L’autore ricorda il suo amore giovanile per la bicicletta: si era ripromesso di coronare un sogno, quello appunto di partecipare, un giorno, al Giro d’Italia, da protagonista: “All’epoca non l’avrei mai detto che al Giro poteva servire uno scrittore”! La scrittura diventa dunque il modo attivo e personale di vivere un’avventura che appassiona l’Italia intera. Così, con tanta ironia e con una punta di nostalgia, Genovesi ci conduce attraverso località, tradizioni, manie e sogni che aleggiano sulla nostra penisola, scandendo l’itinerario con le tappe del giro ciclistico e proponendo una divertente cronaca della gara (“Maglia rosa, maglia azzurra del miglior scalatore, rossa per la classifica a punti e bianca per il miglior giovane saranno protette dalle Ombrelline…”).
Oltre all’escursione geografica, il romanzo è anche l’occasione per narrare aneddoti e curiosità sui campioni del ciclismo: del passato e di oggi. A partire da colui che vincerà il Giro 2013: Nibali, “il giovane siciliano soprannominato lo Squalo dello Stretto, che sente l’odore del sangue ed entra in frenesia. Il sangue è quello di Wiggins…”
In questa rassegna naturalmente non possono mancare Gino Bartali (corre l’anno 1948: “Si racconta che De Gasperi e Andreotti telefonarono a Gino, che arrancava al Tour, chiedendogli una grande impresa perché gli italiani si esaltassero per la bicicletta e scordassero i bollori rivoluzionari”) e Fausto Coppi, Darwin Atapuma detto “El Puma” (“timidissimo… doveva fare il campesino…”), il Girardengo degli anni venti, il velocista colombiano Edwin Avila, i tre rivali Zandegù, Merchx e Gimondi. E naturalmente non può mancare il Pirata: “Da ragazzino ero innamorato di Pantani, come tutti. E quello che esaltava del Pirata non erano i suoi primi posti, erano le imprese, era il fatto che lui ci provava, sempre”.

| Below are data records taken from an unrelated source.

(* ===== verification/Discover.v ===== *)
(** * The peer discovery page ([src/frontend/src/pages/Users.tsx])

    The page loads [/api/users?exclude=<me>] once, filters the list by
    the search box on every render (lines 56-59) and sends a follow
    request when a card's button is clicked (lines 35-54); when the
    request succeeds it marks the card "Requested" with
    [setUsers(users.map(...))], where [users] is the array of the render
    in which the button was clicked (the handler's closure).  The state
    machine keeps, for each request in flight, that array.  JavaScript's
    [toLowerCase] is modelled on ASCII letters; [drender] gives [None]
    where rendering throws a [TypeError]. *)

From S2P Require Import Prelude JsString ObjectId RoomId.
From coqutil Require Import Datatypes.RecordSetters.
Import DoubleBraceUpdate.

Open Scope stdpp_scope.

Module Discover.
Import RoomId.

(** ** Data *)

(** A user of [/api/users] as the page reads it, with the [requested]
    flag the page adds (line 49). *)
Record Peer := {
  pe_id : string;
  pe_displayName : option string;
  pe_department : option string;
  pe_photo : option string;
  pe_role : string;
  pe_requested : bool;
}.

Inductive DFetch :=
| FUsers (exclude : option string)
(** the follow request to [receiverId], with the [users] array of the
    render whose button was clicked *)
| FFollow (receiverId : string) (snapshot : list Peer).

Record DState := {
  peers : list Peer;
  search : string;
  currentUser : option ClientUser;
  isLoading : bool;
  dfetches : list DFetch;
  dtoasts : list string;
  sent : list (option string * string);
}.

Definition dinit : DState :=
  {| peers := []; search := ""; currentUser := None; isLoading := true; dfetches := [];
     dtoasts := []; sent := [] |}.

(** ** JavaScript helpers *)

(** [String.prototype.toLowerCase] on ASCII letters. *)
Definition lower_char (c : ascii) : ascii :=
  let n := nat_of_ascii c in
  if (65 <=? n) && (n <=? 90) then ascii_of_nat (n + 32) else c.

Fixpoint js_lower (s : string) : string :=
  match s with
  | EmptyString => EmptyString
  | String c s' => String (lower_char c) (js_lower s')
  end.

Definition js_includes (s sub : string) : bool :=
  if String.index 0 sub s then true else false.

(** ** The search filter (lines 56-59) *)

(** [u.displayName.toLowerCase().includes(q) || u.department?.toLowerCase().includes(q)]:
    [None] when [displayName] is missing and the call throws. *)
Definition matches_search (q : string) (u : Peer) : option bool :=
  match pe_displayName u with
  | None => None
  | Some n =>
      if js_includes (js_lower n) q then Some true
      else Some (match pe_department u with
                 | Some d => js_includes (js_lower d) q
                 | None => false
                 end)
  end.

Fixpoint filter_users (q : string) (l : list Peer) : option (list Peer) :=
  match l with
  | [] => Some []
  | u :: l' =>
      match matches_search q u, filter_users q l' with
      | Some b, Some rest => Some (if b then u :: rest else rest)
      | _, _ => None
      end
  end.

Definition filteredUsers (s : DState) : option (list Peer) :=
  filter_users (js_lower (search s)) (peers s).

(** ** Events *)

Inductive DEvent :=
| DMount (stored : option ClientUser)
(** the [/api/users] response, or a failure the [catch] logs *)
| UsersArrive (i : nat) (r : option (list Peer))
| TypeSearch (v : string)
| ClickFollow (receiverId : string)
(** the follow response: [Some ok] with [res.ok], [None] when [fetch] throws *)
| FollowArrives (i : nat) (r : option bool).

(** [users.map(u => u._id === receiverId ? { ...u, requested: true } : u)] *)
Definition mark_requested (rid : string) (l : list Peer) : list Peer :=
  map (fun u => if bool_decide (pe_id u = rid) then u{{pe_requested := true}} else u) l.

Definition take_dfetch (i : nat) (s : DState) : option (DFetch * DState) :=
  f ← dfetches s !! i; Some (f, s{{dfetches := delete i (dfetches s)}}).

Definition dstep (s : DState) (ev : DEvent) : option DState :=
  match ev with
  | DMount None => Some s
  | DMount (Some u) =>
      Some s{{currentUser := Some u; dfetches := dfetches s ++ [FUsers (user_id u)] }}
  | UsersArrive i r =>
      match take_dfetch i s with
      | Some (FUsers _, s1) =>
          Some (match r with
                | Some l => s1{{peers := l; isLoading := false}}
                | None => s1{{isLoading := false}}
                end)
      | _ => None
      end
  | TypeSearch v => Some s{{search := v}}
  | ClickFollow rid =>
      match currentUser s with
      | None => Some s
      | Some u =>
          Some s{{dfetches := dfetches s ++ [FFollow rid (peers s)];
                  sent := sent s ++ [(user_id u, rid)] }}
      end
  | FollowArrives i r =>
      match take_dfetch i s with
      | Some (FFollow rid snap, s1) =>
          Some (match r with
                | Some true =>
                    (s1{{dtoasts := dtoasts s1 ++ ["Follow request sent!"] }})
                      {{peers := mark_requested rid snap}}
                | Some false => s1
                | None => s1{{dtoasts := dtoasts s1 ++ ["Failed to send request"] }}
                end)
      | _ => None
      end
  end.

Fixpoint drun (s : DState) (evs : list DEvent) : option DState :=
  match evs with
  | [] => Some s
  | ev :: evs' => s' ← dstep s ev; drun s' evs'
  end.

(** ** What the page displays (lines 84-148) *)

Record Card := {
  c_role : string;
  c_photo : string;
  c_name : option string;
  c_department : string;
  c_button : string;
  c_disabled : bool;
}.

Definition card (u : Peer) : Card :=
  {| c_role := pe_role u;
     c_photo := match pe_photo u with
                | Some (String _ _ as p) => p
                | _ => "https://api.dicebear.com/7.x/avataaars/svg?seed=" +:+
                       match pe_displayName u with Some n => n | None => "undefined" end
                end;
     c_name := pe_displayName u;
     c_department := match pe_department u with
                     | Some (String _ _ as d) => d
                     | _ => "No Department Set"
                     end;
     c_button := if pe_requested u then "Requested" else "Follow";
     c_disabled := pe_requested u |}.

(** The spinner while loading, else the cards; [None] when the filter
    throws. *)
Definition drender (s : DState) : option (option (list Card)) :=
  if isLoading s then Some None
  else l ← filteredUsers s; Some (Some (map card l)).

(** The search the page means: the query, lower-cased, occurs in the
    lower-cased name or department. *)
Definition search_hit (q : string) (u : Peer) : bool :=
  js_includes (js_lower (default "" (pe_displayName u))) q ||
  match pe_department u with Some d => js_includes (js_lower d) q | None => false end.

(** ** Lemmas *)

Lemma matches_search_named q u n :
  pe_displayName u = Some n -> matches_search q u = Some (search_hit q u).
Proof.
  intros Hn. unfold matches_search, search_hit. rewrite Hn. cbn.
  by destruct (js_includes _ q).
Qed.

Lemma filter_users_named q l :
  Forall (fun u => pe_displayName u <> None) l ->
  filter_users q l = Some (List.filter (search_hit q) l).
Proof.
  induction 1 as [|u l Hu _ IH]; [done|]. cbn.
  destruct (pe_displayName u) as [n|] eqn:Hn; [|done].
  rewrite (matches_search_named _ _ n Hn), IH. by destruct (search_hit q u).
Qed.

(** The filter throws exactly when a listed user has no display name,
    whatever the search text. *)
Lemma matches_search_None q u :
  matches_search q u = None <-> pe_displayName u = None.
Proof.
  unfold matches_search. destruct (pe_displayName u); [|done].
  by destruct (js_includes _ _).
Qed.

Lemma filter_users_None q l :
  filter_users q l = None <-> exists u, u ∈ l /\ pe_displayName u = None.
Proof.
  induction l as [|u l IH]; cbn.
  - split; [done|]. intros (v & Hv & _). set_solver.
  - setoid_rewrite elem_of_cons. pose proof (matches_search_None q u) as Hu.
    destruct (matches_search q u) as [b|], (filter_users q l) as [l0|].
    + split; [done|]. intros (v & [->|Hv] & Hd); [by apply Hu in Hd|].
      assert (Hc : Some l0 = None) by (apply IH; eauto). done.
    + split; [intros _|done]. destruct IH as [[v [Hv Hd]] _]; eauto.
    + split; [intros _|done]. exists u. split; [auto|]. by apply Hu.
    + split; [intros _|done]. exists u. split; [auto|]. by apply Hu.
Qed.

Lemma filteredUsers_crash s :
  filteredUsers s = None <-> exists u, u ∈ peers s /\ pe_displayName u = None.
Proof. apply filter_users_None. Qed.

(** Two follow clicks before either answer, both answered [ok]: each
    response rebuilds the list from the array of its click. *)
Lemma drun_two_follows s s' u r1 r2 :
  currentUser s = Some u -> dfetches s = [] ->
  drun s [ClickFollow r1; ClickFollow r2; FollowArrives 0 (Some true);
          FollowArrives 0 (Some true)] = Some s' ->
  s' = s{{dtoasts := dtoasts s ++ ["Follow request sent!"; "Follow request sent!"];
          peers := mark_requested r2 (peers s);
          sent := sent s ++ [(user_id u, r1); (user_id u, r2)] }}.
Proof.
  destruct s as [ps q cu ld fs ts se]; cbn. intros -> -> Hs. cbn in Hs.
  injection Hs as <-. by rewrite <-!app_assoc.
Qed.

Lemma elem_of_mark_requested_other r p l :
  p ∈ l -> pe_id p <> r -> p ∈ mark_requested r l.
Proof.
  intros Hp Hr. apply list_elem_of_In, in_map_iff. exists p.
  rewrite bool_decide_false by done. split; [done|]. by apply list_elem_of_In.
Qed.

(** C33: [handleFollowRequest] marks the card with the [users] array of
    the render whose button was clicked.  When the user clicks "Follow"
    on one card and then on another before the first answer arrives,
    and both requests succeed, the second answer rebuilds the list from
    the array that predates the first mark: the first card is shown
    with an enabled "Follow" button again although its request was
    sent and acknowledged. *)
Theorem follow_mark_lost s s' u p r2 :
  currentUser s = Some u -> dfetches s = [] ->
  p ∈ peers s -> pe_requested p = false -> pe_id p <> r2 ->
  drun s [ClickFollow (pe_id p); ClickFollow r2; FollowArrives 0 (Some true);
          FollowArrives 0 (Some true)] = Some s' ->
  (user_id u, pe_id p) ∈ sent s' /\ "Follow request sent!" ∈ dtoasts s' /\
  p ∈ peers s' /\ c_button (card p) = "Follow" /\ c_disabled (card p) = false.
Proof.
  intros Hu Hf Hp Hreq Hr Hrun. apply (drun_two_follows _ _ u) in Hrun as ->; [|done..].
  unfold card. rewrite Hreq. cbn. split_and!; [set_solver|set_solver| |done|done].
  by apply elem_of_mark_requested_other.
Qed.

(** C34: when every listed user has a display name, the page displays,
    in the order of the list, the card of exactly the users whose name
    or department contains the search text, letter case ignored: the
    JavaScript filter equals the reference search [search_hit]. *)
Theorem drender_search s :
  isLoading s = false -> Forall (fun u => pe_displayName u <> None) (peers s) ->
  drender s = Some (Some (map card (List.filter (search_hit (js_lower (search s))) (peers s)))).
Proof.
  intros Hl Hn. unfold drender, filteredUsers. rewrite Hl. by rewrite filter_users_named.
Qed.

(** Sample data: two classmates listed, the first without a department. *)
Definition asha_peer : Peer :=
  {| pe_id := "a1"; pe_displayName := Some "Asha"; pe_department := None;
     pe_photo := None; pe_role := "student"; pe_requested := false |}.
Definition ravi_peer : Peer :=
  {| pe_id := "r2"; pe_displayName := Some "Ravi"; pe_department := Some "CSE";
     pe_photo := None; pe_role := "student"; pe_requested := false |}.
Definition me : ClientUser := {| cu_id := Some "m0"; cu__id := None |}.

(** The page after mounting and loading both users. *)
Definition loaded : DState :=
  dinit{{currentUser := Some me; peers := [asha_peer; ravi_peer]; isLoading := false}}.

(** Searching "CS" lists Ravi, whose department is "CSE", and not Asha. *)
Lemma drender_search_witness :
  drender (loaded{{search := "CS"}}) =
    Some (Some (map card (List.filter (search_hit (js_lower "CS")) [asha_peer; ravi_peer]))) /\
  List.filter (search_hit (js_lower "CS")) [asha_peer; ravi_peer] = [ravi_peer].
Proof.
  split; [|reflexivity].
  exact (drender_search (loaded{{search := "CS"}}) eq_refl
           ltac:(vm_compute; repeat constructor; discriminate)).
Defined.

Lemma loaded_reached :
  drun dinit [DMount (Some me); UsersArrive 0 (Some [asha_peer; ravi_peer])] = Some loaded.
Proof. reflexivity. Qed.

Lemma follow_mark_lost_witness :
  exists s', drun loaded [ClickFollow "a1"; ClickFollow "r2"; FollowArrives 0 (Some true);
                          FollowArrives 0 (Some true)] = Some s' /\
  ((user_id me, "a1") ∈ sent s' /\ "Follow request sent!" ∈ dtoasts s' /\
   asha_peer ∈ peers s' /\ c_button (card asha_peer) = "Follow" /\
   c_disabled (card asha_peer) = false).
Proof.
  eexists. split; [reflexivity|].
  apply (follow_mark_lost loaded _ me asha_peer "r2");
    [reflexivity|reflexivity| |reflexivity|discriminate|reflexivity].
  apply list_elem_of_here.
Defined.

(** The page after a user without a display name is listed throws at
    its first render, whatever the search text. *)
Lemma nameless_user_crashes q :
  drender (loaded{{search := q; peers := [ravi_peer; asha_peer{{pe_displayName := None}}] }}) = None.
Proof.
  assert (Hc : filteredUsers (loaded{{search := q; peers := [ravi_peer; asha_peer{{pe_displayName := None}}] }}) = None).
  { apply filteredUsers_crash. exists (asha_peer{{pe_displayName := None}}).
    split; [apply list_elem_of_further, list_elem_of_here|done]. }
  unfold drender. by rewrite Hc.
Qed.

End Discover.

Da non sportivo quale sono, durante la lettura mi sono sorpreso ad apprezzare il retrogusto di un romanzo che racconta lo sport non soltanto come tale, nelle sue gioie e nei suoi dolori, ma anche come disciplina di vita e come allegoria. E’ il caso del “paradosso della solitudine del ciclista”: “Quando le tappe sono adatte alla volata, i tuoi compagni non hanno il passo per starti accanto e lanciarti nello sprint, quando invece ci sono le montagne, loro se ne vanno lassù a tutta velocità mentre tu annaspi da solo in fondo al gruppo, sperando di sopravvivere in qualche modo”. Non è forse, questa, una metafora della solitudine umana?